**INFORMATION PROVIDED**
(* ===== verification/Cube.v ===== *)
(** The [cube] data type (contrib/cube): the NDBOX value, its constructors, its
    SQL operators and its GiST support functions.  A cube of dimension [d] holds
    its lower-left corner and, unless the point bit is set, its upper-right
    corner; the corners need not be normalised. *)

From S2P Require Import Prelude Float64.

Definition CUBE_MAX_DIM : Z := 100.
Definition POINT_BIT : Z := 0x80000000.
Definition DIM_MASK : Z := 0x7fffffff.

Record NDBOX : Type := mkNDBOX {
  vl_size : Z;          (* VARSIZE: the size in bytes recorded in vl_len_ *)
  header : Z;           (* dimension in the low bits, the point flag in bit 31 *)
  x : list double;      (* coordinates: lower-left corner, then upper-right *)
}.

(** * Access macros of cubedata.h *)

Definition IS_POINT (c : NDBOX) : bool := has_flag (header c) POINT_BIT.
Definition DIM (c : NDBOX) : Z := Z.land (header c) DIM_MASK.
Definition SET_POINT_BIT (h : Z) : Z := Z.lor h POINT_BIT.
Definition SET_DIM (h d : Z) : Z := Z.lor (Z.land h (Z.lnot DIM_MASK)) d.

(** The array read [x[i]]; a read past the allocated coordinates, which the
    well-formedness of cubes excludes, gives zero. *)
Definition coord (c : NDBOX) (i : nat) : double := default d0 (x c !! i).

Definition dimn (c : NDBOX) : nat := Z.to_nat (DIM c).
Definition LL_COORD (c : NDBOX) (i : nat) : double := coord c i.
Definition UR_COORD (c : NDBOX) (i : nat) : double :=
  if IS_POINT c then coord c i else coord c (i + dimn c)%nat.

Definition POINT_SIZE (dim : Z) : Z := 8 + 8 * dim.
Definition CUBE_SIZE (dim : Z) : Z := 8 + 8 * dim * 2.

(** The normalised bounds [Min(LL, UR)] and [Max(LL, UR)] every operator uses. *)
Definition lo (c : NDBOX) (i : nat) : double := dmin (LL_COORD c i) (UR_COORD c i).
Definition hi (c : NDBOX) (i : nat) : double := dmax (LL_COORD c i) (UR_COORD c i).

(** The C loop [for (i = a; i < b; i++)] as the list of its indices. *)
Definition range (a b : nat) : list nat := seq a (b - a).

(** * Constructors *)

Definition point_cube (dim : Z) (xs : list double) : NDBOX :=
  mkNDBOX (POINT_SIZE dim) (SET_POINT_BIT (SET_DIM 0 dim)) xs.
Definition box_cube (dim : Z) (xs : list double) : NDBOX :=
  mkNDBOX (CUBE_SIZE dim) (SET_DIM 0 dim) xs.

(** [cube(float8[], float8[])]; the arguments hold no NULLs. *)
Definition cube_a_f8_f8 (ur ll : list double) : result NDBOX :=
  let dim := zlen ur in
  if CUBE_MAX_DIM <? dim then Err (Elog "can't extend cube")
  else if negb (zlen ll =? dim) then
    Err (Elog "UR and LL arrays must be of same length")
  else
    let point := forallb (λ '(u, l), deq u l) (zip ur ll) in
    Ok (if point then point_cube dim ur else box_cube dim (ur ++ ll)).

(** [cube(float8[])]. *)
Definition cube_a_f8 (ur : list double) : result NDBOX :=
  let dim := zlen ur in
  if CUBE_MAX_DIM <? dim then Err (Elog "array is too long")
  else Ok (point_cube dim ur).

(** [cube(float8)] and [cube(float8, float8)]. *)
Definition cube_f8 (v : double) : NDBOX := point_cube 1 [v].
Definition cube_f8_f8 (x0 x1 : double) : NDBOX :=
  if deq x0 x1 then point_cube 1 [x0] else box_cube 1 [x0; x1].

(** [cube(cube, float8)] and [cube(cube, float8, float8)] add a dimension. *)
Definition cube_c_f8 (cube : NDBOX) (v : double) : result NDBOX :=
  let n := dimn cube in
  if CUBE_MAX_DIM <? DIM cube + 1 then Err (Elog "can't extend cube")
  else Ok (if IS_POINT cube
           then point_cube (DIM cube + 1) (map (coord cube) (range 0 n) ++ [v])
           else box_cube (DIM cube + 1)
                  (map (coord cube) (range 0 n) ++ [v] ++
                   map (λ i, coord cube (n + i)%nat) (range 0 n) ++ [v])).

Definition cube_c_f8_f8 (cube : NDBOX) (x1 x2 : double) : result NDBOX :=
  let n := dimn cube in
  if CUBE_MAX_DIM <? DIM cube + 1 then Err (Elog "can't extend cube")
  else Ok (if IS_POINT cube && deq x1 x2
           then point_cube (DIM cube + 1) (map (coord cube) (range 0 n) ++ [x1])
           else box_cube (DIM cube + 1)
                  (map (LL_COORD cube) (range 0 n) ++ [x1] ++
                   map (UR_COORD cube) (range 0 n) ++ [x2])).

(** [cube_subset(cube, int4[])]. *)
Definition cube_subset (c : NDBOX) (dx : list Z) : result NDBOX :=
  let dim := zlen dx in
  if CUBE_MAX_DIM <? dim then Err (Elog "array is too long")
  else if negb (forallb (λ d, negb ((d <=? 0) || (DIM c <? d))) dx) then
    Err (Elog "Index out of bounds")
  else
    let low := map (λ d, coord c (Z.to_nat (d - 1))) dx in
    Ok (if IS_POINT c then point_cube dim low
        else box_cube dim (low ++ map (λ d, coord c (Z.to_nat (d + DIM c - 1))) dx)).

(** * Operators *)

Definition cube_is_point_internal (c : NDBOX) : bool :=
  if IS_POINT c then true
  else forallb (λ i, deq (LL_COORD c i) (UR_COORD c i)) (range 0 (dimn c)).

(** Set the point flag of a freshly built box when it turns out to be a point. *)
Definition flag_point (c : NDBOX) : NDBOX :=
  if cube_is_point_internal c
  then mkNDBOX (POINT_SIZE (DIM c)) (SET_POINT_BIT (header c)) (x c)
  else c.

(** [cube_union_v0] of two cubes at different addresses; for one and the same pointer the
    code returns it. *)
Definition cube_union_v0 (a b : NDBOX) : NDBOX :=
  let '(a, b) := if DIM a <? DIM b then (b, a) else (a, b) in
  let low := map (λ i, dmin (lo a i) (lo b i)) (range 0 (dimn b)) ++
             map (λ i, dmin d0 (lo a i)) (range (dimn b) (dimn a)) in
  let high := map (λ i, dmax (hi a i) (hi b i)) (range 0 (dimn b)) ++
              map (λ i, dmax d0 (hi a i)) (range (dimn b) (dimn a)) in
  flag_point (box_cube (DIM a) (low ++ high)).

Definition cube_inter (a b : NDBOX) : NDBOX :=
  let '(a, b) := if DIM a <? DIM b then (b, a) else (a, b) in
  let low := map (λ i, dmax (lo a i) (lo b i)) (range 0 (dimn b)) ++
             map (λ i, dmax d0 (lo a i)) (range (dimn b) (dimn a)) in
  let high := map (λ i, dmin (hi a i) (hi b i)) (range 0 (dimn b)) ++
              map (λ i, dmin d0 (hi a i)) (range (dimn b) (dimn a)) in
  flag_point (box_cube (DIM a) (low ++ high)).

(** Volume; [None] is the NULL pointer GiST may pass. *)
Definition rt_cube_size (a : option NDBOX) : double :=
  match a with
  | None => d0
  | Some a =>
      if IS_POINT a || (DIM a =? 0) then d0
      else foldl (λ r i, dmul r (SFabs (dsub (UR_COORD a i) (LL_COORD a i))))
             d1 (range 0 (dimn a))
  end.

(** The first nonzero verdict of a loop that returns early. *)
Fixpoint first_verdict {A} (f : A → option Z) (l : list A) : option Z :=
  match l with
  | [] => None
  | i :: l => match f i with Some r => Some r | None => first_verdict f l end
  end.

(** One loop body of cube_cmp_v0: 1 if [u > v], -1 if [u < v], else go on. *)
Definition cmp_step (u v : double) : option Z :=
  if dgt u v then Some 1 else if dlt u v then Some (-1) else None.

Definition cube_cmp_v0 (a b : NDBOX) : Z :=
  let dim := Nat.min (dimn a) (dimn b) in
  match first_verdict (λ i, cmp_step (lo a i) (lo b i)) (range 0 dim) with
  | Some r => r
  | None =>
  match first_verdict (λ i, cmp_step (hi a i) (hi b i)) (range 0 dim) with
  | Some r => r
  | None =>
    if DIM b <? DIM a then
      match first_verdict (λ i, cmp_step (lo a i) d0) (range dim (dimn a)) with
      | Some r => r
      | None =>
      match first_verdict (λ i, cmp_step (hi a i) d0) (range dim (dimn a)) with
      | Some r => r
      | None => 1
      end end
    else if DIM a <? DIM b then
      match first_verdict (λ i, Z.opp <$> cmp_step (lo b i) d0) (range dim (dimn b)) with
      | Some r => r
      | None =>
      match first_verdict (λ i, Z.opp <$> cmp_step (hi b i) d0) (range dim (dimn b)) with
      | Some r => r
      | None => -1
      end end
    else 0
  end end.

Definition cube_eq (a b : NDBOX) : bool := cube_cmp_v0 a b =? 0.
Definition cube_ne (a b : NDBOX) : bool := negb (cube_cmp_v0 a b =? 0).
Definition cube_lt (a b : NDBOX) : bool := cube_cmp_v0 a b <? 0.
Definition cube_gt (a b : NDBOX) : bool := 0 <? cube_cmp_v0 a b.
Definition cube_le (a b : NDBOX) : bool := cube_cmp_v0 a b <=? 0.
Definition cube_ge (a b : NDBOX) : bool := 0 <=? cube_cmp_v0 a b.

Definition cube_contains_v0 (a b : NDBOX) : bool :=
  (if DIM a <? DIM b
   then forallb (λ i, deq (LL_COORD b i) d0 && deq (UR_COORD b i) d0)
          (range (dimn a) (dimn b))
   else true) &&
  forallb (λ i, negb (dgt (lo a i) (lo b i)) && negb (dlt (hi a i) (hi b i)))
    (range 0 (Nat.min (dimn a) (dimn b))).

Definition cube_contains (a b : NDBOX) : bool := cube_contains_v0 a b.
Definition cube_contained (a b : NDBOX) : bool := cube_contains_v0 b a.

Definition cube_overlap_v0 (a b : NDBOX) : bool :=
  let '(a, b) := if DIM a <? DIM b then (b, a) else (a, b) in
  forallb (λ i, negb (dgt (lo a i) (hi b i)) && negb (dlt (hi a i) (lo b i)))
    (range 0 (dimn b)) &&
  forallb (λ i, negb (dgt (lo a i) d0) && negb (dlt (hi a i) d0))
    (range (dimn b) (dimn a)).

(** * Bounds of a cube with proper coordinates *)

Definition cube_numbers (c : NDBOX) : Prop :=
  ∀ i, number (LL_COORD c i) ∧ number (UR_COORD c i).

Section bounds.
Context (c : NDBOX) (Hc : cube_numbers c).

Lemma lo_number i : number (lo c i).
Proof. destruct (Hc i). by apply dmin_number. Qed.
Lemma hi_number i : number (hi c i).
Proof. destruct (Hc i). by apply dmax_number. Qed.
Lemma lo_sval i : sval (lo c i) = Z.min (sval (LL_COORD c i)) (sval (UR_COORD c i)).
Proof. destruct (Hc i). by apply dmin_sval. Qed.
Lemma hi_sval i : sval (hi c i) = Z.max (sval (LL_COORD c i)) (sval (UR_COORD c i)).
Proof. destruct (Hc i). by apply dmax_sval. Qed.
End bounds.

#[export] Hint Resolve lo_number hi_number : pg.

(** The operators on two cubes of dimension two, over the integer scale. *)
Lemma cube_overlap_2d a b :
  cube_numbers a → cube_numbers b → DIM a = 2 → DIM b = 2 →
  cube_overlap_v0 a b =
  negb ((sval (hi b 0) <? sval (lo a 0)) || (sval (hi a 0) <? sval (lo b 0)) ||
        (sval (hi b 1) <? sval (lo a 1)) || (sval (hi a 1) <? sval (lo b 1))).
Proof.
  intros Ha Hb Da Db. unfold cube_overlap_v0.
  replace (DIM a <? DIM b) with false by (rewrite Da, Db; done).
  unfold dimn, range. rewrite Da, Db. change (Z.to_nat 2) with 2%nat.
  cbn [seq Nat.sub forallb].
  rewrite !dgt_sval, !dlt_sval by auto with pg. rewrite !negb_orb, !andb_true_r.
  by rewrite !andb_assoc.
Qed.

Lemma cube_contains_2d a b :
  cube_numbers a → cube_numbers b → DIM a = 2 → DIM b = 2 →
  cube_contains_v0 a b =
  (sval (lo a 0) <=? sval (lo b 0)) && (sval (hi b 0) <=? sval (hi a 0)) &&
  (sval (lo a 1) <=? sval (lo b 1)) && (sval (hi b 1) <=? sval (hi a 1)).
Proof.
  intros Ha Hb Da Db. unfold cube_contains_v0.
  replace (DIM a <? DIM b) with false by (rewrite Da, Db; done).
  unfold dimn, range. rewrite Da, Db. change (Z.to_nat 2) with 2%nat.
  cbn [seq Nat.sub Nat.min forallb].
  rewrite !dgt_sval, !dlt_sval by auto with pg. rewrite <- !Z.leb_antisym, !andb_true_r.
  by rewrite !andb_assoc.
Qed.

Lemma cube_numbers_coords c : Forall number (x c) → cube_numbers c.
Proof.
  intros Hx i.
  assert (Hi : ∀ j, number (coord c j)).
  { intros j. unfold coord. destruct (x c !! j) eqn:E; [|apply number_d0].
    cbn. eapply Forall_lookup_1; eauto. }
  unfold LL_COORD, UR_COORD. destruct (IS_POINT c); auto.
Qed.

**EXERCISE PROMPT**
Read through the entries, then copy every line where the string "cubes" is found.

**EXPECTED OUTPUT**
    well-formedness of cubes excludes, gives zero. *)
(** [cube_union_v0] of two cubes at different addresses; for one and the same pointer the
(** The operators on two cubes of dimension two, over the integer scale. *)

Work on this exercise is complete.